▸ What is needed
Return precisely the opening lines of the listing below, ending with the line that contains "Definition n_rows (t".

Source data START

(** No list object is changed, created or removed from one heap to the
    other. *)
Definition lists_kept (h h' : gmap addr Obj) : Prop :=
  ∀ x items, h !! x = Some (OList items) ↔ h' !! x = Some (OList items).

(** Shape of a table. *)
Definition column_names (t : Table) : list string := map fst t.

Definition n_rows (t : Table) : nat :=
  match t with
  | [] => 0
  | (_, data) :: _ => length data
  end.

(** Row [i]: the [i]-th cell of every column, when every column has one. *)
Definition table_row (t : Table) (i : nat) : option (list Cell) :=
  mapM (fun col : string * list Cell => snd col !! i) t.

(** ** The operating system: POSIX path resolution, stat and open *)

Module Os.
Import Pathlib.

(** The error numbers of the system calls.  [EMBEDDED_NULL] is none: a
    name that holds a null byte is refused by Python before any system
    call, with [ValueError]. *)
Inductive Errno :=
  ENOENT | ENOTDIR | EISDIR | EACCES | ELOOP | ENAMETOOLONG | EMBEDDED_NULL.

(** The longest component, and the length no pathname may reach. *)
Definition NAME_MAX : nat := 255.
Definition PATH_MAX : nat := 4096.

Definition has_null (s : string) : bool := bool_decide (Text.NUL ∈ Text.chars s).

(** What keeps the system from looking a name up in an entry: only a
    directory that may be searched has names in it. *)
Definition enter (en : Entry) : option Errno :=
  match en with
  | EDir => None
  | EFile _ _ => Some ENOTDIR
  | ELockedDir => Some EACCES
  | ELinkLoop => Some ELOOP
  end.

(** The root the system starts from: every number of leading slashes is
    the root directory. *)
Definition sys_root (s : string) : string :=
  match path_root s with
  | EmptyString => EmptyString
  | _ => "/"
  end.

(** The name under which the world knows the entry [seg] of the
    directory reached through the components [seen]. *)
Definition child (root : string) (seen : list string) (seg : string) : string :=
  root +:+ Text.join "/" (seen ++ [seg]).

(** The walk of the system through the components of a pathname, from
    the entry [cur] reached through [seen].  An empty component (a
    repeated or final slash) asks that the entry be no regular file; a
    dot stays where it is and any other component is looked up, both only
    in a directory that may be searched; a symbolic link that loops
    cannot be followed. *)
Fixpoint walk (files : gmap string Entry) (root : string) (seen : list string)
    (cur : Entry) (segs : list string) : Errno + Entry :=
  match segs with
  | [] => inr cur
  | seg :: rest =>
      if decide (seg = EmptyString) then
        match cur with
        | EFile _ _ => inl ENOTDIR
        | _ => walk files root seen cur rest
        end
      else
        match enter cur with
        | Some e => inl e
        | None =>
            if decide (seg = ".") then walk files root seen cur rest
            else if NAME_MAX <? String.length seg then inl ENAMETOOLONG
            else match files !! child root seen seg with
                 | None => inl ENOENT
                 | Some ELinkLoop => inl ELOOP
                 | Some en => walk files root (seen ++ [seg]) en rest
                 end
        end
  end.
(** * Otoshi native helpers: FNV-1a hashing, constant-time comparison,
      file hashing and the directory scanner.

    Shallow embedding of
    - [src/native/c/crypto_helper/otoshi_crypto_helper.c]
    - [src/native/cpp/fs_scanner/otoshi_fs_scanner.cpp]

    Conventions.
    - [uint64_t] values are [Z] with the wrap-around written out ([wrap64]).
    - A byte is a [Byte.byte]; [uint8] is its value as an unsigned integer.
    - A C pointer to a byte buffer is [option (list byte)]: [None] is [NULL],
      [Some l] points at the buffer [l].  Reading [data[i]] outside the buffer
      is undefined behaviour, modelled by the result [None].
    - [size_t] loop counters are [nat].
    - A library call made through a throwing overload yields an
      [FsScanner.outcome]: the value it returns, or [Throws]; an exception
      that leaves [main] ends the process without an exit code of [main]. *)

From Stdlib Require Import ZArith List Bool Lia.
From Stdlib Require Import Sorting.Permutation.
From Stdlib Require Import Strings.String Strings.Ascii Strings.Byte.
From Equations Require Import Equations.
From Equations.Prop Require Import Logic.
Import ListNotations.

(** [length] and [concat] are those of lists throughout; those of strings
    are written [String.length] and [String.concat]. *)
Local Abbreviation length := Datatypes.length.
Local Abbreviation concat := List.concat.

Local Open Scope Z_scope.

(** ** Machine integers *)

Definition wrap64 (z : Z) : Z := z mod 2 ^ 64.

Definition cast_uint8 (z : Z) : Z := z mod 2 ^ 8.

Definition uint8 (b : byte) : Z := Z.of_N (Byte.to_N b).

(** ** The crypto helper (C) *)

Module CryptoHelper.

Definition offset : Z := 1469598103934665603.
Definition prime : Z := 1099511628211.

(** One iteration of the loop body of [otoshi_fnv1a64]:
    [hash ^= (uint64_t)data[i]; hash *= prime;] *)
Definition fnv1a64_body (hash : Z) (b : byte) : Z :=
  let hash := Z.lxor hash (uint8 b) in
  wrap64 (hash * prime).

(** [for (size_t i = ..; i < len; ++i) { body }], where [n = len - i]
    iterations remain. *)
Fixpoint fnv1a64_for (data : list byte) (i n : nat) (hash : Z) : option Z :=
  match n with
  | O => Some hash
  | S n' =>
      match nth_error data i with
      | Some b => fnv1a64_for data (S i) n' (fnv1a64_body hash b)
      | None => None
      end
  end.

Definition otoshi_fnv1a64 (data : option (list byte)) (len : nat) : option Z :=
  let hash := offset in
  match data with
  | None => Some hash
  | Some bytes => fnv1a64_for bytes 0 len hash
  end.

(** Instrumentation of the comparator: every byte read is logged with the
    operand it reads from and the index read. *)
Inductive operand : Type := LeftOperand | RightOperand.

Definition access : Type := (operand * nat)%type.

(** One iteration of the loop body of [otoshi_consttime_eq]:
    [diff |= (uint8_t)(left[i] ^ right[i]);] *)
Definition consttime_body (diff : Z) (l r : byte) : Z :=
  cast_uint8 (Z.lor diff (cast_uint8 (Z.lxor (uint8 l) (uint8 r)))).
(** [iter_mut().find(..)]: update the first matching entry in place, or
    [push] a new one at the end when none matches. *)
Fixpoint upsert_entries (es : list IndexEntry) (ns s : string) (t : Z)
    : list IndexEntry :=
  match es with
  | [] => [mkIndexEntry ns s t]
  | e :: es' =>
      if is_pair ns s e then mkIndexEntry (namespace e) (secret e) t :: es'
      else e :: upsert_entries es' ns s t
  end.

Definition upsert_entry (index : SecretIndex) (ns s : string) (t : Z) : SecretIndex :=
  mkSecretIndex (upsert_entries (entries index) ns s t).

(** A sequence of [upsert_entry] calls for one pair, oldest first. *)
Definition upsert_all (index : SecretIndex) (ns s : string) (ts : list Z) : SecretIndex :=
  fold_left (fun i t => upsert_entry i ns s t) ts index.

(** [remove_entry]: [retain] the entries that are not for the pair. *)
Definition remove_entry (index : SecretIndex) (ns s : string) : SecretIndex :=
  mkSecretIndex (List.filter (fun e => negb (is_pair ns s e)) (entries index)).

(** [filter_entries]: the entries of one namespace, or all of them, in
    their order in the index. *)
Definition filter_entries (index : SecretIndex) (ns_opt : option string) : list IndexEntry :=
  match ns_opt with
  | Some ns => List.filter (fun e => String.eqb (namespace e) ns) (entries index)
  | None => entries index
  end.
(** * learning-rust, [src/main.ts]

    A shallow embedding of the TypeScript snippet

<<
    const list = [1, 2, 3].map(x => x + 1);
    console.log(list);

    type Item = string | number;
    const mutateItems = (items: Array<Item>): void => {
      items.push("Hello world");
    }

    const numbers: Array<number> = [1, 2, 3];
    mutateItems(numbers);
    console.log(numbers);
>>

    Numbers are IEEE-754 binary64 values (the Standard Library's
    [SpecFloat]), arrays live in a store and are passed by reference, and
    the statements of the program are actions of a state monad over that
    store and the console. *)

From Stdlib Require Import ZArith Lia Floats.SpecFloat.
From stdpp Require Import base option list gmap strings pretty.

Local Open Scope Z_scope.

(* ===================================================================== *)
(** ** Numbers *)
(* ===================================================================== *)

Module Number.

(** A JavaScript [number] is a binary64 float: 53 bits of precision,
    exponent of the infinities 1024. *)
Definition prec : Z := 53.
Definition emax : Z := 1024.

Definition number : Type := spec_float.

(** The value of an integer literal: the float nearest to it. *)
Definition of_Z (z : Z) : number := binary_normalize prec emax z 0 false.

(** The operator [+] on two numbers. *)
Definition add (x y : number) : number := SFadd prec emax x y.

(** The floats that are numbers: the canonical ones. *)
Definition valid (x : number) : bool := valid_binary prec emax x.

(** [m * 2^e], when it is an integer. *)
Definition magnitude (m : positive) (e : Z) : option Z :=
  if 0 <=? e then Some (Z.pos m * 2 ^ e)
  else if Z.pos m mod 2 ^ (- e) =? 0 then Some (Z.pos m / 2 ^ (- e))
  else None.
(** A click addressed by test id.  On Home, nav-shop, nav-save and
    nav-invest request Shop, Save and Invest, and back-btn finds no button;
    on the other three screens back-btn requests Home and the nav-* ids find
    no button.  A click that finds no button, as with any id other than these
    four, leaves the state as it is.  So a click either changes nothing or
    moves along the star. *)
Theorem click_follows_rendered_controls st tid :
  (screen st = home ->
   App.step st (App.Click "nav-shop") = App.setScreen shop st /\
   App.step st (App.Click "nav-save") = App.setScreen save st /\
   App.step st (App.Click "nav-invest") = App.setScreen invest st /\
   App.step st (App.Click "back-btn") = st) /\
  (screen st <> home ->
   App.step st (App.Click "back-btn") = App.setScreen home st /\
   App.step st (App.Click "nav-shop") = st /\
   App.step st (App.Click "nav-save") = st /\
   App.step st (App.Click "nav-invest") = st) /\
  (tid ∉ control_ids -> App.step st (App.Click tid) = st) /\
  (App.step st (App.Click tid) = st \/
   star (screen st) (screen (App.step st (App.Click tid))) = true).
Proof.
  split; [|split; [|split]].
  - destruct st as [s c]. cbn. intros ->. repeat split; vm_compute; reflexivity.
  - destruct st as [s c]. cbn. intros Hs. destruct s; [congruence| | |];
      repeat split; vm_compute; reflexivity.
  - intros Hn. cbn. rewrite query_button_absent; [reflexivity|].
    eapply Forall_impl; [apply rendered_button_ids|].
    intros b (t & Hb & Ht). rewrite Hb. intros [= ->]. contradiction.
  - apply click_stays_or_star.
Qed.
(** * The calculator engine of [calculator/script.js]

    A shallow embedding of the calculator's input/state machine.  JavaScript
    numbers are IEEE-754 binary64 values, modelled with the executable
    specification of floating-point arithmetic of the standard library
    ([SpecFloat], precision 53, [emax] 1024, round to nearest even); strings
    are sequences of ASCII characters.  The global [calculatorState] object
    becomes a record threaded through every operation. *)

From Stdlib Require Import NArith ZArith Bool List String Ascii Lia.
From Stdlib Require Import Floats.SpecFloat.
Import ListNotations.
Local Open Scope string_scope.
Local Open Scope Z_scope.

(** ** JavaScript numbers and their conversions from and to strings *)

Module JSNumber.

Definition prec : Z := 53.
Definition emax : Z := 1024.
Definition number : Type := spec_float.

(** The Number value of a mathematical integer (round to nearest even). *)
Definition ofZ (z : Z) : number := binary_normalize prec emax z 0 false.

Definition add : number -> number -> number := SFadd prec emax.
Definition sub : number -> number -> number := SFsub prec emax.
Definition mul : number -> number -> number := SFmul prec emax.
Definition div : number -> number -> number := SFdiv prec emax.

(** [a === b] on numbers: [NaN] differs from everything, [+0 === -0]. *)
Definition strict_eq : number -> number -> bool := SFeqb.

Definition NaN : number := S754_nan.
Definition zero : number := S754_zero false.

(** [Number.EPSILON] is 2^-52 and the literal [1e12] is exactly 10^12. *)
Definition EPSILON : number :=
  Eval vm_compute in SFldexp prec emax (ofZ 1) (-52).
Definition ten12 : number := Eval vm_compute in ofZ (10 ^ 12).

(** [Number.isFinite]. *)
Definition isFinite (x : number) : bool :=
  match x with
  | S754_zero _ | S754_finite _ _ _ => true
  | S754_infinity _ | S754_nan => false
  end.

(** [Math.round]: the integer nearest to [x], ties towards +infinity, that is
    floor(x + 1/2) computed exactly; a zero result keeps the sign of [x]. *)
Definition round (x : number) : number :=
  match x with
  | S754_finite s m e =>
      if 0 <=? e then x
      else binary_normalize prec emax
             (Z.shiftr (2 * cond_Zopp s (Zpos m) + 2 ^ (- e)) (1 - e)) 0 s
  | _ => x
  end.

(** The Number value of the decimal [(-1)^s * m * 10^e]: one correctly
    rounded conversion of the exact rational. *)
Definition of_decimal (s : bool) (m : positive) (e : Z) : number :=
  if 0 <=? e then binary_round prec emax s (m * Z.to_pos (10 ^ e)) 0
  else SFdiv prec emax (S754_finite s m 0)
                       (S754_finite false (Z.to_pos (10 ^ (- e))) 0).

(** *** [Number(string)]: the StringNumericLiteral grammar *)

Definition is_digit (c : ascii) : bool :=
  (48 <=? nat_of_ascii c)%nat && (nat_of_ascii c <=? 57)%nat.

Definition digit_val (c : ascii) : Z := Z.of_nat (nat_of_ascii c) - 48.

Fixpoint span_digits (s : string) : string * string :=
  match s with
  | String c r =>
      if is_digit c then let '(d, t) := span_digits r in (String c d, t)
      else (EmptyString, s)
  | EmptyString => (EmptyString, EmptyString)
  end.

Fixpoint digits_value (acc : Z) (s : string) : Z :=
  match s with
  | String c r => digits_value (10 * acc + digit_val c) r
  | EmptyString => acc
  end.

(** An optional ExponentPart that must reach the end of the string. *)
Definition parse_exponent (s : string) : option Z :=
  match s with
  | EmptyString => Some 0
  | String c r =>
      if (c =? "e")%char || (c =? "E")%char then
        let '(neg, r') :=
          match r with
          | String "-" t => (true, t)
          | String "+" t => (false, t)
          | _ => (false, r)
          end in
        match span_digits r' with
        | (String _ _ as d, EmptyString) =>
            Some (if neg : bool then - digits_value 0 d else digits_value 0 d)
        | _ => None
        end
      else None
  end.

(** StrUnsignedDecimalLiteral: [Infinity], or digits with an optional
    fraction and exponent, at least one digit around the point. *)
Definition parse_unsigned (neg : bool) (s : string) : number :=
  if (s =? "Infinity")%string then S754_infinity neg
  else
    let '(ip, r1) := span_digits s in
    let '(fp, r2) :=
      match r1 with
      | String "." t => span_digits t
      | _ => (EmptyString, r1)
      end in
    match (String.length ip + String.length fp)%nat, parse_exponent r2 with
    | S _, Some ex =>
        match digits_value 0 (ip ++ fp) with
        | Zpos m => of_decimal neg m (ex - Z.of_nat (String.length fp))
        | _ => S754_zero neg
        end
    | _, _ => NaN
    end.
(** * Kimiollo front end: session lifecycle and feature views

    A shallow embedding of the React front end of the business-proposal
    application: the authentication context (src/contexts/AuthContext.js),
    the five feature views, the route guard and the navigation bar, with
    the properties of the specification stated against it.

    JavaScript values are untyped, so the embedding keeps a small universe of
    JS values with the language's truthiness, string conversion and member
    access.  Stateful code is written in a state-and-exception monad (the
    authentication context) or a trace-and-exception monad (the views), so
    that [try]/[catch]/[finally] and early [return] read as in the source. *)

From Stdlib Require Import ZArith String.
From stdpp Require Import gmap strings list fin_maps pretty.

Open Scope string_scope.
Local Set Warnings "-register-all".

(** ** JavaScript values *)

Module JS.

(** Numbers are restricted to integers and NaN: every number the modelled
    code inspects (an HTTP status, a proposal id, the result of
    [parseInt]) is one of these. *)
Inductive value : Type :=
| VUndefined
| VNull
| VBool (b : bool)
| VNum (z : Z)
| VNaN
| VStr (s : string)
| VArr (elems : list value)
| VObj (fields : list (string * value)).

(** [!!v] *)
Definition truthy (v : value) : bool :=
  match v with
  | VUndefined | VNull | VNaN => false
  | VBool b => b
  | VNum z => negb (z =? 0)%Z
  | VStr s => negb (String.eqb s "")
  | VArr _ | VObj _ => true
  end.

(** [v == null]: null or undefined *)
Definition nullish (v : value) : bool :=
  match v with
  | VUndefined | VNull => true
  | _ => false
  end.

(** [a || b] *)
Definition or_else (a b : value) : value := if truthy a then a else b.

(** [a === b] against a string literal *)
Definition strict_eq_str (v : value) (lit : string) : bool :=
  match v with
  | VStr s => String.eqb s lit
  | _ => false
  end.

(** [a === n] against a number literal *)
Definition strict_eq_num (v : value) (n : Z) : bool :=
  match v with
  | VNum z => (z =? n)%Z
  | _ => false
  end.

(** [a === b] where [b] is a number or NaN (the result of [parseInt]) *)
Definition strict_eq_number (a b : value) : bool :=
  match a, b with
  | VNum x, VNum y => (x =? y)%Z
  | _, _ => false
  end.

Fixpoint assoc (k : string) (fields : list (string * value)) : value :=
  match fields with
  | [] => VUndefined
  | (k', v) :: rest => if String.eqb k k' then v else assoc k rest
  end.

(** [v.k] on a value that is neither null nor undefined: own fields of an
    object, [undefined] on everything else (none of the property names the
    code reads is a built-in property of a primitive or of an array). *)
Definition field (v : value) (k : string) : value :=
  match v with
  | VObj fields => assoc k fields
  | _ => VUndefined
  end.

(** [v?.k] *)
Definition opt_field (v : value) (k : string) : value :=
  if nullish v then VUndefined else field v k.

Definition join_with (sep : string) (parts : list string) : string :=
  match parts with
  | [] => ""
  | p :: ps => fold_left (fun acc q => acc +:+ sep +:+ q) ps p
  end.

(** [String(v)], the conversion a template literal applies. *)
Fixpoint to_string (v : value) : string :=
  match v with
  | VUndefined => "undefined"
  | VNull => "null"
  | VBool true => "true"
  | VBool false => "false"
  | VNum z => pretty z
  | VNaN => "NaN"
  | VStr s => s
  | VArr elems =>
      join_with ","
        (map (fun e => if nullish e then "" else to_string e) elems)
  | VObj _ => "[object Object]"
  end.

Source data END

▸ The completed task
(** No list object is changed, created or removed from one heap to the
    other. *)
Definition lists_kept (h h' : gmap addr Obj) : Prop :=
  ∀ x items, h !! x = Some (OList items) ↔ h' !! x = Some (OList items).

(** Shape of a table. *)
Definition column_names (t : Table) : list string := map fst t.

Definition n_rows (t : Table) : nat :=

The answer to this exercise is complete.